The Art Scholl Chipmunk, serial No. 116-154, was built as a DHC-1 at the de Havilland Canada factory in the Downsview area of Toronto as part of an order by the Canadian Department of National Defence. This particular aircraft was first flown by legendary test pilot George Neal on August 29, 1950, and was earmarked for the Royal Canadian Air Force (RCAF) reserve pilots and instructors program, which enabled civilian flying clubs to train pilots. It was registered as CF-CXL and delivered to the Winnipeg Flying Club in October 1950.
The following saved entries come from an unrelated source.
(* ===== verification/Queue.v ===== *)
(** * The queue bridge (src/src/queue.c)

    [zmqQueueBridge] wraps the event queue of uqueue.c for MAMA: dispatch
    loops, enqueueing of events and messages, watermarks, activation.  The
    handle [queueBridge] may be NULL, so the operations work on an
    [option zmqQueueBridge].  The event queue is any implementation of the
    interface [EventQueue]. *)

From S2P Require Import Prelude CMonad UQueue EventQueue.
Import UQ.

Module ZQ.

Section Queue.

(** [Data] is [mamaQueue] (the parent, passed to every callback), [EnqCb]
    the type of enqueue callbacks. *)
Context {Q Cb Data Closure Msg EnqCb : Type} `{EventQueue Q Cb Data Closure Msg}.

Record zmqQueueBridge := mkQueueBridge {
  mParent : option Data;
  mQueue : option Q;
  mEnqueueClosure : option Closure;
  mHighWaterFired : Z;
  mHighWatermark : Z;
  mLowWatermark : Z;
  mIsDispatching : Z;
  mIsActive : Z;
  mEnqueueCallback : option EnqCb }.

(** The two blocks [zmqBridgeMamaQueue_create] allocates. *)
Inductive block := bBridge | bQueue.

#[export] Instance block_eq_dec : EqDecision block.
Proof. solve_decision. Defined.

(** Interactions: the dispatch lock, memory, the calls of [uQueue_enqueue]
    with their status, and the callbacks. *)
Inductive qobs :=
  | oLock | oUnlock
  | oAlloc (b : block) | oFree (b : block)
  | oPut (e : uEvent Cb Data Closure Msg) (st : wombatQueueStatus)
  | oEnqueueCb (cb : EnqCb) (parent : option Data) (closure : option Closure)
  | oLowWater (parent : option Data) (n : Z)
  | oHighWater (parent : option Data) (n : Z)
  | oCall (c : Cb * option Data * uArg Closure Msg).

Definition queueBridge : Type := option zmqQueueBridge.
Local Notation QC := (C queueBridge qobs).

(** The function body after the macro [CHECK_QUEUE]. *)
Definition CHECK_QUEUE (k : zmqQueueBridge → Q → QC mama_status) : QC mama_status :=
  impl ← cget;
  match impl with
  | None => mret MAMA_STATUS_NULL_ARG
  | Some i => match mQueue i with
              | None => mret MAMA_STATUS_NULL_ARG
              | Some q => k i q
              end
  end.

(** [impl->...] without a check. *)
Definition deref : QC zmqQueueBridge := impl ← cget; cpart impl.

Definition set_queue (q : Q) (i : zmqQueueBridge) : zmqQueueBridge :=
  mkQueueBridge (mParent i) (Some q) (mEnqueueClosure i) (mHighWaterFired i)
    (mHighWatermark i) (mLowWatermark i) (mIsDispatching i) (mIsActive i) (mEnqueueCallback i).
Definition set_enqueue (cb : option EnqCb) (cl : option Closure) (i : zmqQueueBridge) : zmqQueueBridge :=
  mkQueueBridge (mParent i) (mQueue i) cl (mHighWaterFired i)
    (mHighWatermark i) (mLowWatermark i) (mIsDispatching i) (mIsActive i) cb.
Definition set_fired (n : Z) (i : zmqQueueBridge) : zmqQueueBridge :=
  mkQueueBridge (mParent i) (mQueue i) (mEnqueueClosure i) n
    (mHighWatermark i) (mLowWatermark i) (mIsDispatching i) (mIsActive i) (mEnqueueCallback i).
Definition set_high (n : Z) (i : zmqQueueBridge) : zmqQueueBridge :=
  mkQueueBridge (mParent i) (mQueue i) (mEnqueueClosure i) (mHighWaterFired i)
    n (mLowWatermark i) (mIsDispatching i) (mIsActive i) (mEnqueueCallback i).
Definition set_low (n : Z) (i : zmqQueueBridge) : zmqQueueBridge :=
  mkQueueBridge (mParent i) (mQueue i) (mEnqueueClosure i) (mHighWaterFired i)
    (mHighWatermark i) n (mIsDispatching i) (mIsActive i) (mEnqueueCallback i).
Definition set_dispatching (n : Z) (i : zmqQueueBridge) : zmqQueueBridge :=
  mkQueueBridge (mParent i) (mQueue i) (mEnqueueClosure i) (mHighWaterFired i)
    (mHighWatermark i) (mLowWatermark i) n (mIsActive i) (mEnqueueCallback i).
Definition set_active (n : Z) (i : zmqQueueBridge) : zmqQueueBridge :=
  mkQueueBridge (mParent i) (mQueue i) (mEnqueueClosure i) (mHighWaterFired i)
    (mHighWatermark i) (mLowWatermark i) (mIsDispatching i) n (mEnqueueCallback i).

Definition upd (f : zmqQueueBridge → zmqQueueBridge) : QC () := cmodify (fmap f).

(** ** Creation and destruction *)

(** The struct [calloc] returns. *)
Definition zero_bridge : zmqQueueBridge := mkQueueBridge None None None 0 0 0 0 0 None.

(** [queueOk] is whether the out parameter is non-NULL; [mem], [qmem],
    [sem] and [cmem] answer the allocations and [wsem_init].  The state is
    [*queue]; [impl] is local until the end. *)
Definition zmqBridgeMamaQueue_create (queueOk mem qmem sem cmem : bool) (parent : option Data)
    : QC mama_status :=
  match parent with
  | None => mret MAMA_STATUS_NULL_ARG
  | Some _ =>
    if queueOk then
      cput None ;;
      if mem then
        emit (oAlloc bBridge) ;;
        let impl := mkQueueBridge parent None None 0 0 0 0 1 None in
        match q_allocate qmem with
        | (WOMBAT_QUEUE_OK, Some q) =>
            emit (oAlloc bQueue) ;;
            '(underlyingStatus, q') ← cpart (q_create sem cmem q);
            if decide (underlyingStatus = WOMBAT_QUEUE_OK) then
              cput (Some (set_queue q' impl)) ;; mret MAMA_STATUS_OK
            else
              emit (oFree bQueue) ;; emit (oFree bBridge) ;; mret MAMA_STATUS_PLATFORM
        | (_, _) => emit (oFree bBridge) ;; mret MAMA_STATUS_NOMEM
        end
      else mret MAMA_STATUS_NOMEM
    else mret MAMA_STATUS_NULL_ARG
  end.

Definition zmqBridgeMamaQueue_create_usingNative (queueOk mem : bool) (parent : option Data)
    (nativeQueue : option Q) : QC mama_status :=
  match parent, nativeQueue with
  | Some _, Some q =>
    if queueOk then
      cput None ;;
      if mem then
        emit (oAlloc bBridge) ;;
        cput (Some (mkQueueBridge parent (Some q) None 0 0 0 0 0 None)) ;;
        mret MAMA_STATUS_OK
      else mret MAMA_STATUS_NOMEM
    else mret MAMA_STATUS_NULL_ARG
  | _, _ => mret MAMA_STATUS_NULL_ARG
  end.

(** After [free(impl)] the handle must not be used: the state is NULL.
    [sem] is whether [wsem_destroy] succeeds. *)
Definition zmqBridgeMamaQueue_destroy (sem : bool) : QC mama_status :=
  CHECK_QUEUE (λ i q,
    emit oLock ;;
    '(status, freed) ← cpart (q_destroy sem q);
    (if freed : bool then emit (oFree bQueue) else mret ()) ;;
    emit oUnlock ;;
    cput None ;; emit (oFree bBridge) ;;
    mret (if decide (status = WOMBAT_QUEUE_OK) then MAMA_STATUS_OK else MAMA_STATUS_PLATFORM)).

(** ** Watermarks *)

(** The status and [*count]; [None] when the count was not written. *)
Definition zmqBridgeMamaQueue_getEventCount (countOk : bool) (queue : queueBridge)
    : mama_status * option Z :=
  if countOk then
    match queue with
    | Some i => match mQueue i with
                | Some q => (MAMA_STATUS_OK, Some (size64 (snd (q_getSize q))))
                | None => (MAMA_STATUS_NULL_ARG, None)
                end
    | None => (MAMA_STATUS_NULL_ARG, None)
    end
  else (MAMA_STATUS_NULL_ARG, None).

Definition zmqBridgeMamaQueueImpl_checkWatermarks : QC () :=
  queue ← cget;
  let eventCount := default 0%Z (snd (zmqBridgeMamaQueue_getEventCount true queue)) in
  impl ← deref;
  if decide (mHighWaterFired impl ≠ 0 ∧ eventCount = mLowWatermark impl)%Z then
    upd (set_fired 0) ;; emit (oLowWater (mParent impl) eventCount)
  else if decide (mHighWaterFired impl = 0 ∧ mHighWatermark impl <= eventCount)%Z then
    upd (set_fired 1) ;; emit (oHighWater (mParent impl) eventCount)
  else mret ().

Definition zmqBridgeMamaQueue_setHighWatermark (highWatermark : Z) : QC mama_status :=
  if decide (highWatermark = 0)%Z then mret MAMA_STATUS_NULL_ARG
  else CHECK_QUEUE (λ i q, upd (set_high highWatermark) ;; mret MAMA_STATUS_OK).

Definition zmqBridgeMamaQueue_setLowWatermark (lowWatermark : Z) : QC mama_status :=
  if decide (lowWatermark = 0)%Z then mret MAMA_STATUS_NULL_ARG
  else CHECK_QUEUE (λ i q, upd (set_low lowWatermark) ;; mret MAMA_STATUS_OK).

(** ** Enqueueing *)

Definition zmqBridgeMamaQueue_enqueueEventInt (mem : bool) (callback : option Cb)
    (closure : uUnion Closure Msg) (isMsg : Z) : QC mama_status :=
  match callback with
  | None => mret MAMA_STATUS_NULL_ARG
  | Some _ =>
    CHECK_QUEUE (λ i q,
      '(status, q') ← cpart (q_enqueue mem q callback (mParent i) closure isMsg);
      upd (set_queue q') ;;
      emit (oPut (mkEvent callback (mParent i) isMsg closure) status) ;;
      match mEnqueueCallback i with
      | Some ecb => emit (oEnqueueCb ecb (mParent i) (mEnqueueClosure i))
      | None => mret ()
      end ;;
      mret (if decide (status = WOMBAT_QUEUE_OK) then MAMA_STATUS_OK else MAMA_STATUS_PLATFORM))
  end.

Definition zmqBridgeMamaQueue_enqueueEvent (mem : bool) (callback : option Cb)
    (closure : option Closure) : QC mama_status :=
  zmqBridgeMamaQueue_enqueueEventInt mem callback (uClosure closure) 0.

Definition zmqBridgeMamaQueue_enqueueEventEx (mem : bool) (callback : option Cb)
    (closure : option Closure) : QC mama_status :=
  impl ← deref;
  if decide (mIsActive impl = 1)%Z then zmqBridgeMamaQueue_enqueueEvent mem callback closure
  else mret MAMA_STATUS_OK.

Definition zmqBridgeMamaQueue_enqueueMsg (mem : bool) (callback : option Cb) (msg : Msg)
    : QC mama_status :=
  impl ← deref;
  if decide (mIsActive impl = 1)%Z then
    zmqBridgeMamaQueue_enqueueEventInt mem callback (uMsg msg) 1
  else mret MAMA_STATUS_OK.

Definition zmqBridgeMamaQueue_setEnqueueCallback (callback : option EnqCb)
    (closure : option Closure) : QC mama_status :=
  match callback with
  | None => mret MAMA_STATUS_NULL_ARG
  | Some _ => CHECK_QUEUE (λ i q, upd (set_enqueue callback closure) ;; mret MAMA_STATUS_OK)
  end.

Definition zmqBridgeMamaQueue_removeEnqueueCallback : QC mama_status :=
  CHECK_QUEUE (λ i q, upd (set_enqueue None None) ;; mret MAMA_STATUS_OK).

(** The native handle returned is the bridge itself. *)
Definition zmqBridgeMamaQueue_getNativeHandle (handleOk : bool) (queue : queueBridge)
    : mama_status * option queueBridge :=
  if handleOk then
    match queue with
    | Some i => match mQueue i with
                | Some _ => (MAMA_STATUS_OK, Some queue)
                | None => (MAMA_STATUS_NULL_ARG, None)
                end
    | None => (MAMA_STATUS_NULL_ARG, None)
    end
  else (MAMA_STATUS_NULL_ARG, None).

Definition zmqBridgeMamaQueue_activate : QC mama_status :=
  _ ← deref; upd (set_active 1) ;; mret MAMA_STATUS_OK.

Definition zmqBridgeMamaQueue_deactivate : QC mama_status :=
  _ ← deref; upd (set_active 0) ;; mret MAMA_STATUS_OK.

Definition zmqBridgeMamaQueue_stopDispatch : QC mama_status :=
  CHECK_QUEUE (λ i q, upd (set_dispatching 0) ;; mret MAMA_STATUS_OK).

(** ** Dispatching *)

(** A call of [uQueue_dispatchInt] that returns; [None] while it waits. *)
Definition dispatch_event (isTimed : bool) (ans : list semAnswer) (q : Q)
    : QC (option wombatQueueStatus) :=
  r ← cpart (q_dispatchInt q isTimed ans);
  match r with
  | Waiting => mret None
  | Dispatched status call q' =>
      upd (set_queue q') ;;
      match call with Some c => emit (oCall c) | None => mret () end ;;
      mret (Some status)
  end.

Definition dispatch_status (status : wombatQueueStatus) : mama_status :=
  match status with
  | WOMBAT_QUEUE_OK | WOMBAT_QUEUE_TIMEOUT => MAMA_STATUS_OK
  | _ => MAMA_STATUS_PLATFORM
  end.

(** One dispatch; [ans] are the answers of the semaphore.  A result of
    [None] is a call that has not returned. *)
Definition dispatch_once (isTimed : bool) (ans : list semAnswer) : QC (option mama_status) :=
  impl ← cget;
  match impl with
  | None => mret (Some MAMA_STATUS_NULL_ARG)
  | Some i =>
    match mQueue i with
    | None => mret (Some MAMA_STATUS_NULL_ARG)
    | Some q =>
        zmqBridgeMamaQueueImpl_checkWatermarks ;;
        status ← dispatch_event isTimed ans q;
        mret (dispatch_status <$> status)
    end
  end.

Definition zmqBridgeMamaQueue_timedDispatch (ans : list semAnswer) : QC (option mama_status) :=
  dispatch_once true ans.

Definition zmqBridgeMamaQueue_dispatchEvent (ans : list semAnswer) : QC (option mama_status) :=
  dispatch_once false ans.

(** What other threads, and the callbacks, do to a queue that is being
    dispatched. *)
Inductive qop :=
  | OpEnqueueEvent (mem : bool) (cb : Cb) (closure : option Closure)
  | OpEnqueueMsg (mem : bool) (cb : Cb) (msg : Msg)
  | OpActivate | OpDeactivate
  | OpStop.

Definition run_op (op : qop) : QC () :=
  match op with
  | OpEnqueueEvent mem cb cl => zmqBridgeMamaQueue_enqueueEventEx mem (Some cb) cl ;; mret ()
  | OpEnqueueMsg mem cb m => zmqBridgeMamaQueue_enqueueMsg mem (Some cb) m ;; mret ()
  | OpActivate => zmqBridgeMamaQueue_activate ;; mret ()
  | OpDeactivate => zmqBridgeMamaQueue_deactivate ;; mret ()
  | OpStop => zmqBridgeMamaQueue_stopDispatch ;; mret ()
  end.

(** One iteration of the loop: what happens before the semaphore is taken
    and between the dispatch and the test of [mIsDispatching], and whether
    the wait is interrupted. *)
Record round := mkRound { r_before : list qop; r_intr : bool; r_after : list qop }.

(** [wsem_timedwait] on a semaphore of the given value. *)
Definition timedwait_answer (intr : bool) (value : Z) : list semAnswer :=
  if intr then [SemEintr] else if decide (0 < value)%Z then [SemOk] else [SemErr].

(** The loop of [zmqBridgeMamaQueue_dispatch]; [None] when it is still
    running after the given rounds. *)
Fixpoint dispatch_loop (rs : list round) : QC (option wombatQueueStatus) :=
  match rs with
  | [] => mret None
  | r :: rs' =>
      zmqBridgeMamaQueueImpl_checkWatermarks ;;
      cforeach run_op (r_before r) ;;
      impl ← deref;
      q ← cpart (mQueue impl);
      res ← dispatch_event true (timedwait_answer (r_intr r) (snd (q_getSize q))) q;
      status ← cpart res;
      cforeach run_op (r_after r) ;;
      impl ← deref;
      if decide ((status = WOMBAT_QUEUE_OK ∨ status = WOMBAT_QUEUE_TIMEOUT)
                 ∧ mIsDispatching impl = 1%Z)
      then dispatch_loop rs' else mret (Some status)
  end.

Definition zmqBridgeMamaQueue_dispatch (rs : list round) : QC (option mama_status) :=
  impl ← cget;
  match impl with
  | None => mret (Some MAMA_STATUS_NULL_ARG)
  | Some i =>
    match mQueue i with
    | None => mret (Some MAMA_STATUS_NULL_ARG)
    | Some _ =>
        emit oLock ;;
        upd (set_dispatching 1) ;;
        status ← dispatch_loop rs;
        match status with
        | None => mret None
        | Some st => emit oUnlock ;; mret (Some (dispatch_status st))
        end
    end
  end.

End Queue.

Arguments zmqQueueBridge : clear implicits.
Arguments qobs : clear implicits.
Arguments qop : clear implicits.
Arguments round : clear implicits.
Arguments queueBridge : clear implicits.

End ZQ.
With the expiration of the RCAF program in late 1957, the aircraft was placed on the inactive reserve list and placed in storage until offered for sale in June 1961. In October of that year, it was purchased by the Winnipeg Flying Club and later certificated as airworthy. It was sold twice before being purchased by Sabre Industries of Winnipeg, in January 1967, for Robert “Skip” Volk of Aqua Craft Boat Company of Laverne, California.
Skip Volk, a successful boat designer, builder and championship racer, was a friend of well-known aerobatic pilot Art Scholl. Art had introduced Skip to flying, coached him in aerobatics and encouraged him (with a possible Pennzoil sponsorship) to embark upon a career in exhibition flying.
Work to modify the aircraft for exhibition flying was started soon after it arrived from Canada. Modifications are believed to have been done by Roy Sprague of Alcan Aluminum who had worked with Scholl in development of Super Chipmunks N13A and N13Y and Harold Krier’s N6311V. Sprague was assisted by Larry Riggs.